In a follow-up to the report of Davis et al. (2008), Drake et al. (2011) found that BMPR2 was essential for the SMAD-mediated miR processing. Loss of SMAD9 (603295) also affected miR processing in smooth muscle cells and in endothelial cells, but it did not affect canonical BMP signaling. Knockdown of individual receptor SMADs 1, 5, and 9 decreased levels of processed miR21 levels in both types of cells, suggesting that the miR processing pathway forms a complex.
Sawada et al. (2014) used TNF (191160) to stimulate pulmonary artery endothelial cells expressing reduced BMPR2 due to treatment with small interfering RNA (siRNA).
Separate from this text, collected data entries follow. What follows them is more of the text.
(** [i = get_int16(bp); bp += 2; memcpy(dst, bp, i); bp += i]: the bytes and what follows; [room] is the size of [dst]. *)
Definition field (room : Z) (bp : bytes) : I (bytes * bytes) :=
  (when (length bp <? 2)%nat do libcalls [Overread]);;;
  let i := get_int16 bp in
  let bp := drop 2 bp in
  (when Z.of_nat (length bp) <? i do libcalls [Overread]);;;
  (when room <? i do libcalls [Overflow]);;;
  mret (take (Z.to_nat i) bp, drop (Z.to_nat i) bp).
(** A descriptor that comes with fewer bytes has the rest of [cd]. *)
Definition to_cd (junk b : bytes) : bytes := b ++ drop (length b) junk.
(** [tocode[i] = 0] needs room for it. [junk]: what the local [cd] holds. *)
Definition iconvdrv_from_erlang (junk : bytes) (to : Z) (buf : bytes) : I unit :=
  (when (length buf <? 1)%nat do libcalls [Overread]);;;
  let i := u32 (schar (byte_at buf 0)) in
  let bp := drop 1 buf in
  if i =? IV_OPEN then
    a ← field (CODE_STR_SZ - 1) bp;
    b ← field (CODE_STR_SZ - 1) (snd a);
    iv_open to (c_str (fst a)) (c_str (fst b))
  else if i =? IV_CONV then
    a ← field iconv_size bp;
    b ← field (2 ^ 16) (snd a);
    iv_conv to (to_cd junk (fst a)) (fst b)
  else if i =? IV_CLOSE then
    a ← field iconv_size bp;
    iv_close to (to_cd junk (fst a))
  else skip.
End Driver.

(** * Requests *)

(** The commands of [iconv.erl], and their format as in the comments of the driver. *)
Inductive request := Open (tocode fromcode : bytes) | Conv (cd input : bytes) | Close (cd : bytes).
Definition counted (b : bytes) : bytes := put_int16 (Z.of_nat (length b)) ++ b.
Definition command (r : request) : bytes :=
  match r with
  | Open a b => IV_OPEN :: counted a ++ counted b
  | Conv cd input => IV_CONV :: counted cd ++ counted input
  | Close cd => IV_CLOSE :: counted cd
  end.
Definition no_nul (b : bytes) : Prop := Forall (fun c => c <> 0) b.
Definition valid `{LIB : !Library} (r : request) : Prop :=
  match r with
  | Open a b => no_nul a /\ no_nul b /\ Z.of_nat (length a) < CODE_STR_SZ /\ Z.of_nat (length b) < CODE_STR_SZ
  | Conv cd input => Z.of_nat (length cd) = iconv_size /\ Z.of_nat (length input) < 2 ^ 16
  | Close cd => Z.of_nat (length cd) = iconv_size
  end.
(** The library is called so, and the caller answered so. *)
Definition lib_of `{RT : !Runtime} `{LIB : !Library} (w : world) (r : request) : list libcall :=
  match r with
  | Open a b => Iconv_open a b :: match iconv_open (lib w) a b with Some cd => if alloc_ok (calls w) iconv_size then [] else [Iconv_close cd] | None => [] end
  | Conv cd input => [Iconv_reset cd; Iconv cd input]
  | Close cd => [Iconv_close cd]
  end.
Definition error_of (errno : Z) : string :=
  if errno =? EILSEQ then "eilseq" else if errno =? EINVAL then "einval" else if errno =? E2BIG then "e2big" else "unknown".
Definition answer `{RT : !Runtime} `{LIB : !Library} (w : world) (r : request) : term :=
  let port := TPort (dport (iv w)) in
  let error e := TTuple [port; TAtom "error"; TAtom e] in
  let value b n := if alloc_ok (calls w) n then TTuple [port; TAtom "value"; TBinary b] else error "enomem" in
  match r with
  | Open a b => match iconv_open (lib w) a b with Some cd => value cd iconv_size | None => error "einval" end
  | Conv cd input =>
      match iconv (lib w ++ [Iconv_reset cd]) cd input with
      | Failed errno => error (error_of errno)
      | Converted _ out => value out (Z.of_nat (length out))
      end
  | Close cd => TTuple [port; TAtom "ok"]
  end.

Section Answers.
Context `{RT : !Runtime} `{LIB : !Library}.
Lemma get_counted b rest : Z.of_nat (length b) < 2 ^ 16 -> get_int16 (counted b ++ rest) = Z.of_nat (length b).
Proof. intros Hb. unfold counted. rewrite <-app_assoc, get_put_int16. apply wrap_small. lia. Qed.
Lemma field_counted room b rest w : Z.of_nat (length b) < 2 ^ 16 -> Z.of_nat (length b) <= room ->
  field room (counted b ++ rest) w = ((b, rest), w).
Proof.
  intros Hb Hr. unfold field. rewrite get_counted by done.
  assert (drop 2 (counted b ++ rest) = b ++ rest) as -> by done.
  assert ((length (counted b ++ rest) <? 2)%nat = false) as -> by done.
  cbv zeta. rewrite (proj2 (Z.ltb_ge (Z.of_nat (length (b ++ rest))) _)) by (rewrite length_app; lia).
  rewrite (proj2 (Z.ltb_ge room _)) by lia.
  rewrite Nat2Z.id, take_app_length, drop_app_length. done.
Qed.
Lemma field_counted_end room b w : Z.of_nat (length b) < 2 ^ 16 -> Z.of_nat (length b) <= room ->
  field room (counted b) w = ((b, []), w).
Proof. intros. rewrite <-(app_nil_r (counted b)) at 1. by apply field_counted. Qed.
Lemma c_str_whole b : no_nul b -> c_str b = b.
Proof. induction 1 as [|c b Hc _ IH]; [done|]. cbn [c_str]. rewrite (proj2 (Z.eqb_neq c 0)) by done. by rewrite IH. Qed.
Lemma to_cd_full junk cd : Z.of_nat (length cd) = iconv_size -> Z.of_nat (length junk) = iconv_size -> to_cd junk cd = cd.
Proof. intros Hc Hj. unfold to_cd. rewrite drop_ge by lia. apply app_nil_r. Qed.

(** What a command does: [m] makes the calls [l] of the library, and sends one message that denotes [t]. *)
Definition answers (m : M world unit) (to : Z) (w : world) (l : list libcall) (t : term) : Prop := exists sp,
  snd (m w) = World (iv w) (calls w ++ [SendTerm to sp]) (lib w ++ l) /\ denotes sp t.
Lemma send_error_eq to am w : exists sp, denotes sp (TTuple [TPort (dport (iv w)); TAtom "error"; TAtom am]) /\
  driver_send_error to am w = (send_rc (calls w) (SendTerm to sp), World (iv w) (calls w ++ [SendTerm to sp]) (lib w)).
Proof. eexists. split; [|unfold driver_send_error; by rewrite (bind_eq (gets iv) _ w _ w eq_refl)]. solve_spec. Qed.
Lemma send_bin_eq to bin w : exists sp, denotes sp (TTuple [TPort (dport (iv w)); TAtom "value"; TBinary bin]) /\
  driver_send_bin to bin (Z.of_nat (length bin)) w = (send_rc (calls w) (SendTerm to sp), World (iv w) (calls w ++ [SendTerm to sp]) (lib w)).
Proof.
  eexists. split; [|unfold driver_send_bin; by rewrite (bind_eq (gets iv) _ w _ w eq_refl)].
  pose proof (read_all bin). solve_spec.
Qed.
Lemma send_ok_eq to w : exists sp, denotes sp (TTuple [TPort (dport (iv w)); TAtom "ok"]) /\
  driver_send_ok to w = (send_rc (calls w) (SendTerm to sp), World (iv w) (calls w ++ [SendTerm to sp]) (lib w)).
Proof. eexists. split; [|unfold driver_send_ok; by rewrite (bind_eq (gets iv) _ w _ w eq_refl)]. solve_spec. Qed.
The authors observed enhanced GMCSF (CSF2; 138960) production, with little effect on GMCSF mRNA expression, compared with treatment with control siRNA. More modest effects were observed with IL6 (147620) and IL8 (146930) production. The effect of reduced BMPR2 expression and increased GMCSF translation was dependent on sustained activation of p38 (MAPK14; 600289) and impairment of stress granule assembly. Immunoblot and immunohistochemical analysis of idiopathic pulmonary arterial hypertension (PAH) lungs showed increased GMCSF and TNF, as well as GMCSFR (CSF2RA; 306250) expression in endothelia, thickened intima, and hypertrophied media. Administration of Gmcsf to mice exposed to hypoxia, but not to control mice, exacerbated PAH and could be prevented by Gmcsf blockade. Sawada et al. (2014) concluded that reduced BMPR2 subverts the stress granule response, heightens GMCSF mRNA translation, increases inflammatory cell recruitment, and exacerbates pulmonary arterial hypertension.
Primary Pulmonary Hypertension 1 and/or Pulmonary Venooclusive Disease 1
The International PPH Consortium et al. (2000) and Deng et al. (2000) reported that mutations in the BMPR2 gene can cause primary pulmonary hypertension (PPH), a locus for which resides on chromosome 2q33 (PPH1; 178600). BMPR2 mutations were found in 7 of 8 of the PPH1 families exhibiting linkage to markers adjacent to BMPR2 by the International PPH Consortium et al. (2000) and in 9 of 19 of the families exhibiting linkage and/or haplotype sharing with markers adjacent to BMPR2 by Deng et al. (2000). Both groups reported heterogeneous BMPR2 mutations that included termination, frameshift, and nonconservative missense changes in amino acid sequence.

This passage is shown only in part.